- _Work instructions_: Begin at the first line of the records below and, please, give each line again exactly until the line with "Lemma createInputDirectory_ends (n" is included.

*** Opening of Data ***

Ltac in_trace :=
  unfold answeredErrors in *; rewrite ?omap_app; rewrite ?in_app_iff; simpl;
  first [tauto | intuition auto].

(** Staging a finite tree ends, and it ends in an error when a directory
    of the tree has symlinks. *)
Lemma createInputDirectory_ends (n : nat) :
  forall fuel d base w,
  n <= fuel -> finiteTree getDir n d ->
  outcome h (createInputDirectory fuel (InstanceName request) d base) w
    (fun r _ _ => hasSymlinks getDir n d -> r <> None).
Proof.
  induction n as [|n IH]; intros fuel d base w Hle Hfin; [destruct Hfin|].
  destruct fuel as [|fuel]; [lia|].
  cbn [createInputDirectory finiteTree hasSymlinks] in *.
  apply outcome_bind, outcome_call.
  destruct (fst (h _ (os_Mkdir base 511) w)) as [e|];
    [apply outcome_ret; intros _; discriminate|].
  apply outcome_bind, outcome_call. rewrite Hdir.
  destruct (getDir d) as [D|e]; [|apply outcome_ret; intros _; discriminate].
  apply outcome_bind.
  eapply outcome_weaken; [|apply (outcome_rangeLoop h (fun _ => True))].
  2:{ intros file s w0 _. destruct (joinPathSafe _);
        [|apply outcome_ret; auto].
      apply outcome_bind, outcome_call.
      destruct (fst _); apply outcome_ret; auto. }
  intros r w1 t1 _. simpl.
  destruct r as [[]|e]; [|apply outcome_ret; intros _; discriminate].
  apply outcome_bind.
  eapply outcome_weaken;
    [|apply (outcome_rangeLoop h
               (fun c => ~ hasSymlinks getDir n (DirectoryNode_Digest c)))].
  2:{ intros c s w0 Hin. destruct (joinPathSafe _) as [childPath|e];
        [|apply outcome_ret; intros [s' Hs]; discriminate].
      apply outcome_bind.
      apply outcome_weaken with
        (Q := fun r _ _ => hasSymlinks getDir n (DirectoryNode_Digest c) -> r <> None);
        [|apply IH; [lia|]].
      - intros r0 w9 t9 Hr. simpl.
        destruct r0 as [e0|]; apply outcome_ret;
          [intros [s' Hs]; discriminate|].
        intros _ Hsym. apply Hr in Hsym. congruence.
      - rewrite Forall_forall in Hfin. apply Hfin, list_elem_of_In, Hin. }
  intros r w2 t2 HG. simpl.
  destruct r as [[]|e]; [|apply outcome_ret; intros _; discriminate].
  destruct (Symlinks D) as [|l ls]; simpl; apply outcome_ret; [|intros _; discriminate].
  intros [Hs|Hs]; [congruence|].
  assert (HF := HG (ex_intro _ tt eq_refl)).
  apply Exists_exists in Hs as (c & Hc & Hsym).
  rewrite Forall_forall in HF. destruct (HF c Hc Hsym).
Qed.
(** ** The adapter object *)

(** X9. Built without a path, the [BlueZ] object takes the first adapter
    the control service lists, and its id is the last field of that
    path. *)
Theorem BlueZ_init_takes_first_adapter (system_bus : Bluez.SystemBus)
    (path : string) (others : list string) :
  Bluez.find_objects system_bus Bluez.SERVICE_NAME Bluez.ADAPTER_INTERFACE
    = Ok (path :: others) ->
  Bluez.BlueZ_init system_bus None = Ok (Bluez.mkBlueZ system_bus path (last_field path)).
Proof.
  intros Hobjs. unfold Bluez.BlueZ_init.
  assert (Hfirst : Bluez.find_object_path system_bus Bluez.SERVICE_NAME
                     Bluez.ADAPTER_INTERFACE None = Ok (Some path)).
  { unfold Bluez.find_object_path.
    unfold Bluez.find_objects in Hobjs.
    destruct (Bluez.GetManagedObjects system_bus Bluez.SERVICE_NAME) as [objs|e];
      [|discriminate].
    cbn [rbind] in *. rewrite find_object_path_in_first.
    injection Hobjs as ->. reflexivity. }
  rewrite Hfirst. cbn [rbind].
  unfold Bluez.get_object.
  unfold Bluez.find_objects, Bluez.GetManagedObjects in Hobjs.
  destruct (Bluez.dict_get Bluez.SERVICE_NAME system_bus); [|discriminate].
  cbn [rbind]. rewrite adapter_id_of_total. reflexivity.
Qed.

Lemma BlueZ_init_takes_first_adapter_witness :
  Bluez.find_objects two_adapters_bus Bluez.SERVICE_NAME Bluez.ADAPTER_INTERFACE
    = Ok ["/org/bluez/hci0"; "/org/bluez/hci1"]
  /\ Bluez.BlueZ_init two_adapters_bus None
     = Ok (Bluez.mkBlueZ two_adapters_bus "/org/bluez/hci0" "hci0").
Proof.
  split; [reflexivity|].
  exact (BlueZ_init_takes_first_adapter two_adapters_bus "/org/bluez/hci0"
           ["/org/bluez/hci1"] eq_refl).
Defined.

(** X10. When the control service is on the bus and has no object at
    the given path, the constructor still returns an object, and reading
    the [address] of that object raises a D-Bus error. *)
Theorem address_of_missing_adapter (system_bus : Bluez.SystemBus)
    (objs : Bluez.managed_objects) (path : string) :
  Bluez.dict_get Bluez.SERVICE_NAME system_bus = Some objs ->
  Bluez.dict_get path objs = None ->
  Bluez.BlueZ_init system_bus (Some path)
    = Ok (Bluez.mkBlueZ system_bus path (last_field path))
  /\ Bluez.address (Bluez.mkBlueZ system_bus path (last_field path))
     = Raise DBusException.
Proof.
  intros Hservice Hpath. split.
  - unfold Bluez.BlueZ_init, Bluez.get_object. cbn [rbind].
    rewrite Hservice, adapter_id_of_total. reflexivity.
  - unfold Bluez.address, Bluez.Get. cbn [Bluez.bus Bluez.device_path].
    rewrite Hservice, Hpath. reflexivity.
Qed.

*** Close of Data ***

- _Result_:
Ltac in_trace :=
  unfold answeredErrors in *; rewrite ?omap_app; rewrite ?in_app_iff; simpl;
  first [tauto | intuition auto].

(** Staging a finite tree ends, and it ends in an error when a directory
    of the tree has symlinks. *)
Lemma createInputDirectory_ends (n : nat) :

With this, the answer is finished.